■ PROBLEM: In the listing below, the answer starts at the line that has "exactly when it" and stops after the line that has "Theorem mapToIndexer_endpoint_read (j"; please repeat that part exactly and nothing more.
====== RECORDED DATA ======
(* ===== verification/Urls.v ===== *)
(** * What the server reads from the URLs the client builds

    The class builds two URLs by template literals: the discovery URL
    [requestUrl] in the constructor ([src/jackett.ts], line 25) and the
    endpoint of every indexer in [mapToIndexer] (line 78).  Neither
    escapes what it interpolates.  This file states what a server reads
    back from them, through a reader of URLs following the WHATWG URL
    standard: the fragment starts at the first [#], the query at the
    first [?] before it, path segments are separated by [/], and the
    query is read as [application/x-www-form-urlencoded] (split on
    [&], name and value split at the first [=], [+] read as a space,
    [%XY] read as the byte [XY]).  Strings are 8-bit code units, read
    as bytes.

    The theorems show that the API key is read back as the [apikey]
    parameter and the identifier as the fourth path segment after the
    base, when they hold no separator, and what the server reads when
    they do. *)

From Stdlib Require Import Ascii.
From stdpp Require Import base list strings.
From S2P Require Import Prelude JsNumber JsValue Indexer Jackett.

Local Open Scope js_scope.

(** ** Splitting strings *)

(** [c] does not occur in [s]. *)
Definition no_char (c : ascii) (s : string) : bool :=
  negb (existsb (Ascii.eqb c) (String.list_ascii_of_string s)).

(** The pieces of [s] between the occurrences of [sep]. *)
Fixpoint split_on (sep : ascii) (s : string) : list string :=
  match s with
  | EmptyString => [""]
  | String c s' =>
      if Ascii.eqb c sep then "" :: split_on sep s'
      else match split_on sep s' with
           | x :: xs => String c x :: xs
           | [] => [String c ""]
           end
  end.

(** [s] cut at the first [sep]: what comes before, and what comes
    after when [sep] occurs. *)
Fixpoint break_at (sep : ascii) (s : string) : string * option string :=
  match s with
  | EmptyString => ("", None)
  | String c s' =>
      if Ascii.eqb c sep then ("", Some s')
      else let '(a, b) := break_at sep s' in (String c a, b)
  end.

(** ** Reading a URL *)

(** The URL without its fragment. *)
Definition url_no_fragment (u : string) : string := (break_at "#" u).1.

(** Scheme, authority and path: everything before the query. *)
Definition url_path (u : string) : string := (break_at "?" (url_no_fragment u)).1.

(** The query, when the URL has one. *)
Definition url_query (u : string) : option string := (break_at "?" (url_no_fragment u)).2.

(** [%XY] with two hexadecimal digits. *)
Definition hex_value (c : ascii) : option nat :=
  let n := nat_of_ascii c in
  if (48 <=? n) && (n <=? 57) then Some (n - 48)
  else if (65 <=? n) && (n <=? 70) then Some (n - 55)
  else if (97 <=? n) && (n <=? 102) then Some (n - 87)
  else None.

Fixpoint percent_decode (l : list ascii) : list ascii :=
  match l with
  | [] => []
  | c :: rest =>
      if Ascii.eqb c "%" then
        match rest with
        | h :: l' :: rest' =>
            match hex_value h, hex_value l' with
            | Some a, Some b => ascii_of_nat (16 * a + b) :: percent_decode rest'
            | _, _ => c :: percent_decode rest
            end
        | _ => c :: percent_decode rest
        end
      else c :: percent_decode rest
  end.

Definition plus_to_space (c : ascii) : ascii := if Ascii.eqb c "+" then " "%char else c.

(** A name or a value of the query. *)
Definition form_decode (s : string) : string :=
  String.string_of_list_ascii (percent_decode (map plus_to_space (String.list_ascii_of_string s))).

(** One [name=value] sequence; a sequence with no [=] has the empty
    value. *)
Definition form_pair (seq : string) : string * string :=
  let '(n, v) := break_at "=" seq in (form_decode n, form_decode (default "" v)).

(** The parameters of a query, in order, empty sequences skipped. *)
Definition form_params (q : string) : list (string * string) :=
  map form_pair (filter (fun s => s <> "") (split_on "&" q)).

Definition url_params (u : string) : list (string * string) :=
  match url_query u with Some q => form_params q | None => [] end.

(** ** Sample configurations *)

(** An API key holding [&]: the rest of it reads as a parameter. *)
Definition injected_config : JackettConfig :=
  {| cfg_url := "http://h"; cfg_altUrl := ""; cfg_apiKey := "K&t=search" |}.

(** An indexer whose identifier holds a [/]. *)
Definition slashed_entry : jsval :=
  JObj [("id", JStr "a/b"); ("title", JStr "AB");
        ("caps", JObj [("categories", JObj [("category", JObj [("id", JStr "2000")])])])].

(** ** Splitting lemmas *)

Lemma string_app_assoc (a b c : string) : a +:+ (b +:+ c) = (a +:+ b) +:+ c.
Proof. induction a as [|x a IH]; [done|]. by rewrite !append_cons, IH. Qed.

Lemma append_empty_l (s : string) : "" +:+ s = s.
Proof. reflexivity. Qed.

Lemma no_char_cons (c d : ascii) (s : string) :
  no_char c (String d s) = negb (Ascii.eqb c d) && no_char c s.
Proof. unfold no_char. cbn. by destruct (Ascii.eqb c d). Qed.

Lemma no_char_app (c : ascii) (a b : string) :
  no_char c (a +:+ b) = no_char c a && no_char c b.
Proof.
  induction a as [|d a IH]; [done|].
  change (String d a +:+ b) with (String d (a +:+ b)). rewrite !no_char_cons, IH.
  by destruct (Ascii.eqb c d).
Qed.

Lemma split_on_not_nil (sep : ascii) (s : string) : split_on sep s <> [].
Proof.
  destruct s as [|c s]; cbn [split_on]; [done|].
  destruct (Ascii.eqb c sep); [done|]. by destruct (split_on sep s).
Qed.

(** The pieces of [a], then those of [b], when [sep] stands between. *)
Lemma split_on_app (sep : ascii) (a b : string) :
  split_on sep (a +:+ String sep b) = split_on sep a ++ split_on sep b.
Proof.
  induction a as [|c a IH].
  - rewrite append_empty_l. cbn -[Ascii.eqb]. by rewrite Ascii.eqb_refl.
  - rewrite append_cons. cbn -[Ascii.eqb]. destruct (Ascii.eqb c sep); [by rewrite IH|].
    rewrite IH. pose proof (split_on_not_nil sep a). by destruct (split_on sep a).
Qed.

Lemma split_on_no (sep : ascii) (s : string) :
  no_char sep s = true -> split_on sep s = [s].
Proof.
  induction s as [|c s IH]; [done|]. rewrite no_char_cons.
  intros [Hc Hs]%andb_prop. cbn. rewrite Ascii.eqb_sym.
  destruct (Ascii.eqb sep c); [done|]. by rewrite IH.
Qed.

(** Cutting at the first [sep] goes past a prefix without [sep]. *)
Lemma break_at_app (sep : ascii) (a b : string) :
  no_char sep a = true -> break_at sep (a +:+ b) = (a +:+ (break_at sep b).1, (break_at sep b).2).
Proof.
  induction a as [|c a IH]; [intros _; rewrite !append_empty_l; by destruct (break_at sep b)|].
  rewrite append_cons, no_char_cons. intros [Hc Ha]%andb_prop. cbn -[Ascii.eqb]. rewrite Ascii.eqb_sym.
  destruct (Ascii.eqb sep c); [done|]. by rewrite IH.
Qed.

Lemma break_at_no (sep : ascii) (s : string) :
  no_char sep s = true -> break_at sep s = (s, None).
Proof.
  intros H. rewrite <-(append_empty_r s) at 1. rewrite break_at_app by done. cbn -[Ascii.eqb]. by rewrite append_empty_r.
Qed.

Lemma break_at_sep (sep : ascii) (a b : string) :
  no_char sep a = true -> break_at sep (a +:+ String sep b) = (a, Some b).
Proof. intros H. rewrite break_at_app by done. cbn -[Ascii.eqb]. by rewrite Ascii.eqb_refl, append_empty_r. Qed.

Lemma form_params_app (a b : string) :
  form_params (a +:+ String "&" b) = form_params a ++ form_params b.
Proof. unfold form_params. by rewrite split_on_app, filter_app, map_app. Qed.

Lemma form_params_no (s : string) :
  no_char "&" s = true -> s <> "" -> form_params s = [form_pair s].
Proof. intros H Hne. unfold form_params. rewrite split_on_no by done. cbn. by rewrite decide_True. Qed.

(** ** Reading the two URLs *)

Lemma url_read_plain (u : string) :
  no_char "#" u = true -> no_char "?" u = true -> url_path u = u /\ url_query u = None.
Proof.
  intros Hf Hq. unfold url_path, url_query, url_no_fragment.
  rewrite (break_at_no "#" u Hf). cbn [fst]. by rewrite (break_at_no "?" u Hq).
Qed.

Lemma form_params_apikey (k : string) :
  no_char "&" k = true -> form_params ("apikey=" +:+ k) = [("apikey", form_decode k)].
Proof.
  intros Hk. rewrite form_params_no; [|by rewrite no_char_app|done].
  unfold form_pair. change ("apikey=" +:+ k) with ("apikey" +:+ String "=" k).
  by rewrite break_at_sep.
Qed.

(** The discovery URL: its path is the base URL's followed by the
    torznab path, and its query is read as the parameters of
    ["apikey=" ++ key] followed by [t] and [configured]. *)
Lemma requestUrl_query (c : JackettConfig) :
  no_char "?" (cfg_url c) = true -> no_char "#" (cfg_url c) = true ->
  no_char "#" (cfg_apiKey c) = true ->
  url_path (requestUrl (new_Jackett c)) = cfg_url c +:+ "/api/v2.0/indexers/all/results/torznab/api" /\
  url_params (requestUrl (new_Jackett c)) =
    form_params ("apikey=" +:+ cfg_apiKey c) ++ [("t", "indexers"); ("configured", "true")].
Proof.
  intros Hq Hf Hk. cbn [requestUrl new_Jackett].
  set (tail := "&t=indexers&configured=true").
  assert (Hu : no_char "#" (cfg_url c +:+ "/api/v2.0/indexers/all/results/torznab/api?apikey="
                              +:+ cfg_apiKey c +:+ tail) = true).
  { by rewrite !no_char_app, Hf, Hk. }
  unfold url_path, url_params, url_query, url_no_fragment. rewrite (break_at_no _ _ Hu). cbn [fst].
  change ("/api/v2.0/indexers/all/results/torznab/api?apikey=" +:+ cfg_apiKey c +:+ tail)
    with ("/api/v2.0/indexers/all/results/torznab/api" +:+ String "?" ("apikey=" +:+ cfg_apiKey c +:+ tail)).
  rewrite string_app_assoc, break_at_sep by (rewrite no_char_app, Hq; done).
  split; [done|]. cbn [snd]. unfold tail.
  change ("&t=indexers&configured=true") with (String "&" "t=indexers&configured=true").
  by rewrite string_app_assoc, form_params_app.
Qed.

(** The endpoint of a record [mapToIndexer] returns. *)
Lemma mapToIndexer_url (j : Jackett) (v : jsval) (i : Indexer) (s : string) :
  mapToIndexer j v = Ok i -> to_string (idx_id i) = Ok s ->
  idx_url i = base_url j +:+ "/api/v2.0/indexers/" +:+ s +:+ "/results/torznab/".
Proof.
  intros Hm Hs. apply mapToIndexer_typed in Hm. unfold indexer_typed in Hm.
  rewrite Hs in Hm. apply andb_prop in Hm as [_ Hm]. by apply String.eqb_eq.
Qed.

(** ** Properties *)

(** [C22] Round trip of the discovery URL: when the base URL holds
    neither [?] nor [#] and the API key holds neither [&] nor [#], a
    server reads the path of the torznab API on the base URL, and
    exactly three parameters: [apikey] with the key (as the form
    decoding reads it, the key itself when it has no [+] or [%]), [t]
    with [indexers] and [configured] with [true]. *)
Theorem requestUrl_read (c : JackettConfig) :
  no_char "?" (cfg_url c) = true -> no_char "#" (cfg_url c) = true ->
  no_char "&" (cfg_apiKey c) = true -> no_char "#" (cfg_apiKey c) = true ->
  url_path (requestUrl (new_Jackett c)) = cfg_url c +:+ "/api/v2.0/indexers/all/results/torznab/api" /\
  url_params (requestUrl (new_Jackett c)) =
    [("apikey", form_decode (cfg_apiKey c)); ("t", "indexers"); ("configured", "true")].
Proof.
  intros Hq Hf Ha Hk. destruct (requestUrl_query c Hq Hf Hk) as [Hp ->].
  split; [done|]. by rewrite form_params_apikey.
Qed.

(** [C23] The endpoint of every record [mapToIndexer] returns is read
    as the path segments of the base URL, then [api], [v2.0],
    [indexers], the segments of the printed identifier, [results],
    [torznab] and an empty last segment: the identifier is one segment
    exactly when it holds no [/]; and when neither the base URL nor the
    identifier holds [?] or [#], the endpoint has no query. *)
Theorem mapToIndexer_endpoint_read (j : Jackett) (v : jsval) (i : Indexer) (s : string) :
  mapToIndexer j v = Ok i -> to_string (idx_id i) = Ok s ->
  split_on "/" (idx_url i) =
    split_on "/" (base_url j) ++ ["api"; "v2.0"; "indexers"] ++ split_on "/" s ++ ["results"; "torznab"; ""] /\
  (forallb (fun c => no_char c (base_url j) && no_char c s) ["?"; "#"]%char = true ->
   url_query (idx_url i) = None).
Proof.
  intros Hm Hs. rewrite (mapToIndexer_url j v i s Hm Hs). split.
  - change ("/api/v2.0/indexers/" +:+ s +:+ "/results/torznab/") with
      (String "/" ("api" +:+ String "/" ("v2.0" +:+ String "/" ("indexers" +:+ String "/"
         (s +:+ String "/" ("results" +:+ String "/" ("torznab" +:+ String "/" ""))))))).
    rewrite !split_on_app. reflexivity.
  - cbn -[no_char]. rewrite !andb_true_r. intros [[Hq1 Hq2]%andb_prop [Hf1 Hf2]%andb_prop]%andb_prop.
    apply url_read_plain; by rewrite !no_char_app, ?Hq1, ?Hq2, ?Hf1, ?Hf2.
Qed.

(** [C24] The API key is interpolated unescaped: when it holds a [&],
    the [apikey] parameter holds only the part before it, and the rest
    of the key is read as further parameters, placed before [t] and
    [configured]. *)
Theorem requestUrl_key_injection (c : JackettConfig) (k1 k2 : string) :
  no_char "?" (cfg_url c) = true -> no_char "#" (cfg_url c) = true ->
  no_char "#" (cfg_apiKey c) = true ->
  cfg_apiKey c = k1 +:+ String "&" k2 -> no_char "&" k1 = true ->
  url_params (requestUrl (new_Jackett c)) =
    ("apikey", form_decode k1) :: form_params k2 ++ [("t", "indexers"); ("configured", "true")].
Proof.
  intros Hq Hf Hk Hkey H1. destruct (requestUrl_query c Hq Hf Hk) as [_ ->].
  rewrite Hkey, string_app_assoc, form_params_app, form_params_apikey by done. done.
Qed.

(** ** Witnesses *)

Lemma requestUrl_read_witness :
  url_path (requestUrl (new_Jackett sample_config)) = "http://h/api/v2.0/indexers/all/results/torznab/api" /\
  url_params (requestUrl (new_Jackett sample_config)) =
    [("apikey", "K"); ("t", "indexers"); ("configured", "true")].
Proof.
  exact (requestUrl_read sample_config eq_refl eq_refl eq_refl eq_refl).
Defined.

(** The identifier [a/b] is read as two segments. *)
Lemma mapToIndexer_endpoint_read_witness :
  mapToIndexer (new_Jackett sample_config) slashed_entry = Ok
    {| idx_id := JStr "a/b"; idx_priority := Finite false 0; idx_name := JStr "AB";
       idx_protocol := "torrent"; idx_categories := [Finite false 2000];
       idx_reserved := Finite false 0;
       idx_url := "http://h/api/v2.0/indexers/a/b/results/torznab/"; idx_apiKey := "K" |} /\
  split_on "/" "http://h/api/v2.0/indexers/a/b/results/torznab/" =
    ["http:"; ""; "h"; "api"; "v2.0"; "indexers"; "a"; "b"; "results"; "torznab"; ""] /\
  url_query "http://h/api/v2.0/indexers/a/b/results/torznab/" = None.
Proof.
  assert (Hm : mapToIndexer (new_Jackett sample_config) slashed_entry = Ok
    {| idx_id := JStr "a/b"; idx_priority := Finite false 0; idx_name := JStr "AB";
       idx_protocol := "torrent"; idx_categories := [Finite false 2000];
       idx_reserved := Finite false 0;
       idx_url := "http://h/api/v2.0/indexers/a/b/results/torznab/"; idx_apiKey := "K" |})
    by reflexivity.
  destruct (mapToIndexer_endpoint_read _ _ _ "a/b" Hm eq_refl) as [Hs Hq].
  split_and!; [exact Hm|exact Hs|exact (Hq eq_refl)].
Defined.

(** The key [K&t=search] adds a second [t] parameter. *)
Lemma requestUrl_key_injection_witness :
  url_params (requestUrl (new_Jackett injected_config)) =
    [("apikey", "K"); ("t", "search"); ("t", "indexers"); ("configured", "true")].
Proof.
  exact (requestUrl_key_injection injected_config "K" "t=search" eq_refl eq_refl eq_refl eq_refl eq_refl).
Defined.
======
■ SOLVED EXERCISE:
    exactly when it holds no [/]; and when neither the base URL nor the
    identifier holds [?] or [#], the endpoint has no query. *)
Theorem mapToIndexer_endpoint_read (j : Jackett) (v : jsval) (i : Indexer) (s : string) :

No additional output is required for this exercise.